そのうち、2000年から2001年にかけて、日本のダスキンが行なっているアジアの障がい者向けのプログラムの研修生に選ばれ、日本で勉強する機会がありました。日本語に加え、日本の障がい者支援の状況などを学びました。帰国してからヤンゴン外国語大学の大学院で日本語を学ぼうと考えたのですが、簡単にはいきませんでした。教員から「目が不自由なのにどうやって勉強しようというのか。教え方もわからないし、あなたには無理だ」と言われ、断られました。しかし、すでに日本語が話せることや、音声ソフトを使って学習ができることなどを伝えて、やっと入学が認められたのです。ミャンマーで障がい者が何かをやろうとすると、自分ができるということを示さないといけないのですね。

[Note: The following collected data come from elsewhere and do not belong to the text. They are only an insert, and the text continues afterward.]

(** * browser-docx-merger: the merge engine of [src/index.ts], embedded in Rocq

    The development follows the TypeScript source function by function.

    - JavaScript values: strings are [string]; a value that may be [null] or
      [undefined] is an [option]; a number is [option Z], [None] being [NaN]
      (the IDs handled by the merge are integers; fractions, exponents,
      hexadecimal literals and [Infinity] are read as [NaN], and integers are
      exact, without the rounding of doubles above 2^53).
    - DOM trees: [node], an element with a namespace-qualified name, an
      attribute list and a child list, or character data.  A node of a live
      tree is designated by its path from the root, so that in-place updates
      of a tree that other references still see are updates at a path.
    - A package (a JSZip instance) is a finite map from part paths to
      contents; parsing and serialising a part are inverse to each other and
      are not represented: an XML part is stored as its tree.
    - Exceptions are the [Err] results of the [result] monad.  The objects
      that one merge call mutates are threaded through every call: the base
      document, and the record [base] of the base package, the base
      relationships, the content types and the note-ID stash. *)

From Stdlib Require Import ZArith Ascii String Decimal DecimalString DecimalZ DecimalPos.
From stdpp Require Import base tactics option list numbers strings gmap.
Lemma handler_PUT_series_post fuel params sid eventData w r w' :
  snapshot w = None ->
  param_given (seriesId params) = Some sid ->
  handler_PUT tz randomUUID faults fuel params eventData w = Some (r, w') ->
  snapshot w' = None /\
  ((r = series_updated /\
    exists rows, events w' = filter (other_series sid) (events w) ++ rows /\
                 Forall (instance_of sid eventData) rows) \/
   (r = internal_server_error /\ events w' = events w)).
Proof.
  intros Hs Hp. pose proof (post_put_series tz randomUUID faults fuel sid eventData w Hs) as H.
  unfold handler_PUT. rewrite Hp. unfold post in H.
  destruct (put_series _ _ _ _ _ _ w) as [r0 w0|e w0|]; [| |discriminate].
  - intros [= <- <-]. destruct H as (-> & Hs' & rows & He & Hr). split; [exact Hs'|].
    left. split; [reflexivity|]. eauto.
  - intros [= <- <-]. destruct H as [Hs' He]. split; [exact Hs'|]. right. auto.
Qed.

Lemma instance_in_series sid eventData r :
  instance_of sid eventData r -> in_series sid r = true.
Proof.
  intros (t & dur & _ & _ & _ & _ & _ & Hsid & _).
  unfold in_series. rewrite Hsid. cbn. apply String.eqb_refl.
Qed.

Lemma filter_other_instances sid eventData rows :
  Forall (instance_of sid eventData) rows -> filter (other_series sid) rows = [].
Proof.
  induction 1 as [|r rows Hr _ IH]; [reflexivity|].
  cbn. unfold other_series at 1. fold (in_series sid r).
  rewrite (instance_in_series _ _ _ Hr). exact IH.
Qed.

Lemma filter_in_instances sid eventData rows :
  Forall (instance_of sid eventData) rows -> filter (in_series sid) rows = rows.
Proof.
  induction 1 as [|r rows Hr _ IH]; [reflexivity|].
  cbn. rewrite (instance_in_series _ _ _ Hr), IH. reflexivity.
Qed.
(** What the statistics card prints, [stats.claimRate.toFixed(1)]: a third
    is [33.3], and 23 of 80 is [28.7], since the product
    [28.749999999999996] of the rounded quotient is below the exact
    [28.75]. *)
Example claim_rate_samples :
  Dashboard.claimRate (Dashboard.stats (Dashboard.calculateLocalData []))
  = Dashboard.Finite 0
  ∧ Dashboard.toFixed1
      (Dashboard.claimRate (Dashboard.stats (Dashboard.calculateLocalData Sample.items)))
    = Dashboard.Tenths 333
  ∧ Dashboard.times (Dashboard.divide 23 80) 100
    = Dashboard.Finite (8092405580431359 # 281474976710656)
  ∧ Dashboard.toFixed1
      (Dashboard.claimRate (Dashboard.stats (Dashboard.calculateLocalData Sample.eighty)))
    = Dashboard.Tenths 287.
Proof. split_and!; by vm_compute. Qed.

(** ** Form validation *)

Lemma trimStart_empty (s : string) : JsString.trimStart s = "" ↔ Spec.blank s.
Proof.
  induction s as [|c s IH]; simpl; [done |].
  destruct (JsString.isWhiteSpace c); rewrite ?IH; [tauto |].
  split; [done | by intros [? _]].
Qed.

Lemma blank_trimStart (s : string) : Spec.blank (JsString.trimStart s) ↔ Spec.blank s.
Proof.
  induction s as [|c s IH]; simpl; [done |].
  destruct (JsString.isWhiteSpace c) eqn:Hc; simpl; rewrite ?Hc, ?IH; tauto.
Qed.

Lemma blank_rev_app (s1 s2 : string) :
  Spec.blank (String.rev_app s1 s2) ↔ Spec.blank s1 ∧ Spec.blank s2.
Proof.
  revert s2. induction s1 as [|c s1 IH]; intros s2; simpl; [tauto |].
  rewrite IH. simpl. tauto.
Qed.

Lemma blank_rev (s : string) : Spec.blank (String.rev s) ↔ Spec.blank s.
Proof. unfold String.rev. rewrite blank_rev_app. simpl. tauto. Qed.

Lemma rev_app_empty (s1 s2 : string) :
  String.rev_app s1 s2 = "" ↔ s1 = "" ∧ s2 = "".
Proof.
  revert s2. induction s1 as [|c s1 IH]; intros s2; simpl.
  - split; [done | by intros [_ ?]].
  - rewrite IH. split; intros [? ?]; done.
Qed.

Lemma trim_empty (s : string) : JsString.trim s = "" ↔ Spec.blank s.
Proof.
  unfold JsString.trim, JsString.trimEnd, String.rev at 1.
  rewrite rev_app_empty, trimStart_empty, blank_rev, blank_trimStart. tauto.
Qed.

Lemma trim_falsy (s : string) :
  negb (JsString.truthy (JsString.trim s)) = true ↔ Spec.blank s.
Proof. by rewrite truthy_false, trim_empty. Qed.

Lemma prefix_single (c c' : ascii) (s : string) :
  String.prefix (String c "") (String c' s) = bool_decide (c = c').
Proof.
  cbn [String.prefix]. destruct (ascii_dec c c') as [->|Hne].
  - rewrite bool_decide_eq_true_2 by done. by destruct s.
  - by rewrite bool_decide_eq_false_2.
Qed.

Lemma includes_at (s : string) :
  JsString.includes s "@" = true ↔ Spec.containsAt s.
Proof.
  unfold Spec.containsAt.
  induction s as [|c s IH]; cbn [JsString.includes Spec.hasChar]; [done |].
  rewrite orb_true_iff, IH, prefix_single, bool_decide_eq_true.
  split; (intros [Hc|Hs]; [by left | by right]).
Qed.

Lemma isDigit_spec (c : ascii) :
  JsString.isDigit c = true
  ↔ c ∈ ["0"; "1"; "2"; "3"; "4"; "5"; "6"; "7"; "8"; "9"]%char.
Proof.
  rewrite <- (bool_decide_spec (c ∈ _)), <- Is_true_true.
  destruct c as [[] [] [] [] [] [] [] []]; by vm_compute.
Qed.

Lemma allDigits_spec (s : string) :
  JsString.allDigits s = true
  ↔ ∀ i c, String.get i s = Some c →
      c ∈ ["0"; "1"; "2"; "3"; "4"; "5"; "6"; "7"; "8"; "9"]%char.
Proof.
  induction s as [|c s IH]; simpl.
  - split; [intros _ i c' Hget; by destruct i | done].
  - rewrite andb_true_iff, IH, isDigit_spec. split.
    + intros [Hc Hs] i c' Hget. destruct i as [|i]; simpl in Hget.
      * by simplify_eq.
      * by eapply Hs.
    + intros Hall. split.
      * by apply (Hall 0).
      * intros i c' Hget. by apply (Hall (S i)).
Qed.

Lemma matchesTenDigits_spec (s : string) :
  ReportItemForm.matchesTenDigits s = true ↔ Spec.tenDigits s.
Proof.
  unfold ReportItemForm.matchesTenDigits, Spec.tenDigits.
  by rewrite andb_true_iff, bool_decide_eq_true, allDigits_spec.
Qed.

Lemma containsAt_not_blank (s : string) : Spec.containsAt s → ¬ Spec.blank s.
Proof.
  unfold Spec.containsAt. induction s as [|c s IH]; simpl; [done |].
  intros [->|Hs] [Hc Hb]; [done | by apply IH].
Qed.

Lemma tenDigits_not_blank (s : string) : Spec.tenDigits s → ¬ Spec.blank s.
Proof.
  intros [Hlen Hdigits] Hblank. destruct s as [|c s]; [done |].
  destruct Hblank as [Hc _]. specialize (Hdigits 0 c eq_refl).
  apply isDigit_spec in Hdigits. revert Hc Hdigits.
  by destruct c as [[] [] [] [] [] [] [] []].
Qed.

Lemma require_nil (field message value : string) (errs : ReportItemForm.Errors) :
  ReportItemForm.require field message value errs = []
  ↔ errs = [] ∧ ¬ Spec.blank value.
Proof.
  unfold ReportItemForm.require.
  destruct (negb (JsString.truthy (JsString.trim value))) eqn:Hv.
  - apply trim_falsy in Hv. split; [by intros [_ ?]%app_nil | tauto].
  - rewrite <- trim_falsy, Hv. split; [done | tauto].
Qed.

Lemma checkContactInfo_nil (value : string) (errs : ReportItemForm.Errors) :
  ReportItemForm.checkContactInfo value errs = []
  ↔ errs = [] ∧ (Spec.containsAt value ∨ Spec.tenDigits value).
Proof.
  unfold ReportItemForm.checkContactInfo.
  destruct (negb (JsString.truthy (JsString.trim value))) eqn:Hv.
  - apply trim_falsy in Hv. split; [by intros [_ ?]%app_nil |].
    intros [_ [?%containsAt_not_blank | ?%tenDigits_not_blank]]; done.
  - rewrite <- includes_at, <- matchesTenDigits_spec.
    destruct (JsString.includes value "@"), (ReportItemForm.matchesTenDigits value);
      simpl; try (split; [by auto | tauto]).
    split; [by intros [_ ?]%app_nil | intros [_ [|]]; done].
Qed.

(** C6.  The form is accepted exactly when title, description and contact
    name are non-empty after trimming and the contact info is non-empty and
    either has an at sign or is exactly ten digits; accepted means no error
    is recorded. *)
Theorem validateForm_accepts_iff (formData : ReportItemForm.FormData) :
  (snd (ReportItemForm.validateForm formData) = true
   ↔ JsString.trim (ReportItemForm.fd_title formData) ≠ ""
     ∧ JsString.trim (ReportItemForm.fd_description formData) ≠ ""
     ∧ JsString.trim (ReportItemForm.fd_contactName formData) ≠ ""
     ∧ ReportItemForm.fd_contactInfo formData ≠ ""
     ∧ (Spec.containsAt (ReportItemForm.fd_contactInfo formData)
        ∨ Spec.tenDigits (ReportItemForm.fd_contactInfo formData)))
  ∧ (snd (ReportItemForm.validateForm formData) = true
     ↔ fst (ReportItemForm.validateForm formData) = []).
Proof.
  assert (snd (ReportItemForm.validateForm formData) = true
          ↔ fst (ReportItemForm.validateForm formData) = []) as Hnil.
  { unfold ReportItemForm.validateForm. simpl. rewrite bool_decide_eq_true.
    by destruct (ReportItemForm.newErrors formData). }
  split; [| exact Hnil]. rewrite Hnil.
  unfold ReportItemForm.validateForm, ReportItemForm.newErrors. simpl.
  rewrite checkContactInfo_nil, !require_nil, !trim_empty.
  split.
  - intros ((((_ & Ht) & Hd) & Hn) & Hc). repeat split; try done.
    intros Hempty. rewrite Hempty in Hc.
    destruct Hc as [Hc|[Hc _]]; [done | done].
  - intros (Ht & Hd & Hn & _ & Hc). tauto.
Qed.

(** C6, as the specification words it, fails: a report whose contact info
    is a lone at sign is accepted, though a lone at sign is neither
    email-shaped nor ten digits. *)
Lemma validateForm_lone_at_counterexample :
  snd (ReportItemForm.validateForm Sample.loneAtForm) = true
  ∧ ¬ Spec.emailShaped (ReportItemForm.fd_contactInfo Sample.loneAtForm)
  ∧ ¬ Spec.tenDigits (ReportItemForm.fd_contactInfo Sample.loneAtForm).
Proof.
  split; [reflexivity |]. split.
  - intros (localPart & domain & Heq & Hlocal & _).
    cbn [Sample.loneAtForm ReportItemForm.fd_contactInfo] in Heq.
    destruct localPart as [|c localPart]; [done |].
    rewrite append_cons in Heq. injection Heq as _ Hrest.
    destruct localPart; by rewrite ?append_nil, ?append_cons in Hrest.
  - by intros [Hlen _].
Qed.
Lemma date_regex_test_spec (v : jsval) :
  date_regex_test v = true <-> lexical_date (ToString v).
Proof. apply date_pattern_spec. Qed.

Lemma ack_count_app (s t : list event) :
  ack_count (s ++ t) = ack_count s + ack_count t.
Proof. unfold ack_count. rewrite filter_app, length_app. reflexivity. Qed.

Lemma trace_bind {A B} (m : M A) (f : A -> M B) :
  trace (bind m f)
  = match result m with
    | Done a => trace m ++ trace (f a)
    | Threw _ => trace m
    end.
Proof.
  destruct m as [t [a|e]]; simpl; [|reflexivity].
  destruct (f a); reflexivity.
Qed.

Lemma trace_try_catch {A} (m : M A) (h : exn -> M A) :
  trace (try_catch m h)
  = match result m with
    | Done _ => trace m
    | Threw e => trace m ++ trace (h e)
    end.
Proof.
  destruct m as [t [a|e]]; simpl; [reflexivity|].
  destruct (h e); reflexivity.
Qed.

Lemma quiet_bind {A B} (m : M A) (f : A -> M B) :
  quiet m -> (forall a, quiet (f a)) -> quiet (bind m f).
Proof.
  unfold quiet. intros Hm Hf. rewrite trace_bind.
  destruct (result m); [|exact Hm].
  rewrite ack_count_app, Hm, Hf. reflexivity.
Qed.

Lemma quiet_try_catch {A} (m : M A) (h : exn -> M A) :
  quiet m -> (forall e, quiet (h e)) -> quiet (try_catch m h).
Proof.
  unfold quiet. intros Hm Hh. rewrite trace_try_catch.
  destruct (result m); [exact Hm|].
  rewrite ack_count_app, Hm, Hh. reflexivity.
Qed.

Lemma quiet_ret {A} (a : A) : quiet (ret a).
Proof. reflexivity. Qed.

Lemma quiet_throw {A} (e : exn) : quiet (@throw A e).
Proof. reflexivity. Qed.

Lemma quiet_get (v : jsval) (k : string) : quiet (get v k).
Proof. unfold get. destruct (nullish v); reflexivity. Qed.

Lemma quiet_await (ev : event) (r : option jsstring) :
  is_ack ev = false -> quiet (await ev r).
Proof. intros H. unfold quiet, ack_count. simpl. rewrite H. reflexivity. Qed.

Lemma quiet_await_query (ev : event) (r : query_result) :
  is_ack ev = false -> quiet (await_query ev r).
Proof. intros H. unfold quiet, ack_count. simpl. rewrite H. reflexivity. Qed.

Lemma quiet_emit (ev : event) : is_ack ev = false -> quiet (emit ev).
Proof. intros H. unfold quiet, ack_count. simpl. rewrite H. reflexivity. Qed.

Lemma quiet_first_row (rs : list row) : quiet (first_row rs).
Proof. destruct rs; reflexivity. Qed.
Lemma object_call_frame_witness :
  table_for (denote := sample_type) Counter owner_pack
    (object_vt_ counter_owner) /\
  object_t_ counter_owner = Some 1%positive /\
  holders owner_store !! 1%positive = Some {| ptr := 2%positive |} /\
  objects owner_store !! 2%positive
    = Some (existT (P := sample_type) Counter 5%Z) /\
  resolve_call_imp owner_pack (method "bump") false = Some 0 /\
  exists r st' v',
    object_call owner_pack false counter_owner (method "bump") [] owner_store
      = Ok r st' /\
    holders st' = holders owner_store /\ blocks st' = blocks owner_store /\
    next st' = next owner_store /\
    destroyed st' = destroyed owner_store /\
    released st' = released owner_store /\
    objects st' !! 2%positive = Some (existT (P := sample_type) Counter v') /\
    forall a, a <> 2%positive -> objects st' !! a = objects owner_store !! a.
Proof.
  assert (H1 : table_for (denote := sample_type) Counter owner_pack
                 (object_vt_ counter_owner))
    by (apply table_for_direct_table; reflexivity).
  assert (H2 : object_t_ counter_owner = Some 1%positive) by reflexivity.
  assert (H3 : holders owner_store !! 1%positive
               = Some {| ptr := 2%positive |}) by reflexivity.
  assert (H4 : objects owner_store !! 2%positive
               = Some (existT (P := sample_type) Counter 5%Z))
    by reflexivity.
  assert (H5 : resolve_call_imp owner_pack (method "bump") false = Some 0)
    by reflexivity.
  repeat (split; [assumption|]).
  exact (object_call_frame Counter owner_pack false counter_owner 1%positive
           2%positive 5%Z "bump" 0 [] owner_store H1 H2 H3 H4 H5).
Defined.

(** * The conversion of a [ref] and [const] overloads *)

アウンコミンさん1975年ヤンゴン生まれ。弱視の視覚障がいがある。高校卒業後に障がい者支援活動に携わり、大学では哲学を学ぶ。ダスキンの障がい者支援事業の研修生として日本で学び、ヤンゴン外大の大学院でも日本語を学習した。現在ミャンマー障がい者連盟会長。
――現在はどのような活動をしているのですか

 

はい、私が会長を務めるミャンマー障がい者連盟は、2015年に施行された障がい者権利法で定めらえた団体です。選挙によって会長が選ばれ、新政権が発足した2016年3月に誕生しました。各種の障がい者団体との調整や、政府への提言、市民への啓もう活動などを行っています。

 

例えば、政府は今年の8月から、障がい者の登録カードを試験的に交付する事業を始めました。聴覚障がい者や知的障がい者は見ただけでは障がいの有無がわからないので、それをカードで証明することができます。また、今はあまり政府の障がい者への支援はないのですが、将来的に支援が拡充した場合に、誰が支援を受けられるのかを判断する役割も果たします。こうした施策に協力することも役割のひとつです。

 

――ミャンマーの障がい者はどんな問題に直面しているのですか。

 

2014年の調査によると、ミャンマーでは人口の4.6%が、視覚・聴覚・身体・知的のいずれかの障がい者に該当するとされています。しかし、統計に現れない障がい者を含めればもっと多いと考えています。決して少数の人の問題ではありません。

 

例えば教育の機会です。教員に障がい者受け入れるノウハウや考えがないため、入学を拒否される障がい者もいます。また、学校の施設が障がい者が使いづらい構造になっているため、政府にはバリアフリーに配慮した校舎を作るように提言しています。通学するには家族の協力も必要であるため、周囲の理解も重要になってきます。また、雇用の機会を作ることも大切です。諸外国にあるように、一定割合で障がい者の雇用を企業に義務づけることが重要です。障がい者福祉法ではこの義務について盛り込まれていますが、実際に何%にするかが決まっていないため、まだ実施されていない状況です。この議論を進める必要があります。

 

人の考え方も変わる必要がありますね。ミャンマーで広く信仰されている仏教では、自業自得という考え方があり、「障がいがあるのは前世の行いが悪いからだ」という、医学的観点からすると根拠のない考えを持つ人もいます。また、障がい者自身も自分の障がいについてよく理解していないケースもあります。自信を失ってしまう障がい者も少なくありません。この点で障がい者の能力開発も求められています。数多くの問題があるのですが、解決に向けた活動を続けていきたいと思います。

 

【インタビューを終えて】

アウンコミンさんの言葉には自信が溢れている。それは「あなたには無理だ」と言われ続けてきた状況を、努力で乗り越えてきた経験の積み重ねによるものなのだろう。そうした思いを少しでも多くの人にわかってほしいと願う気持ちが伝わる取材だった。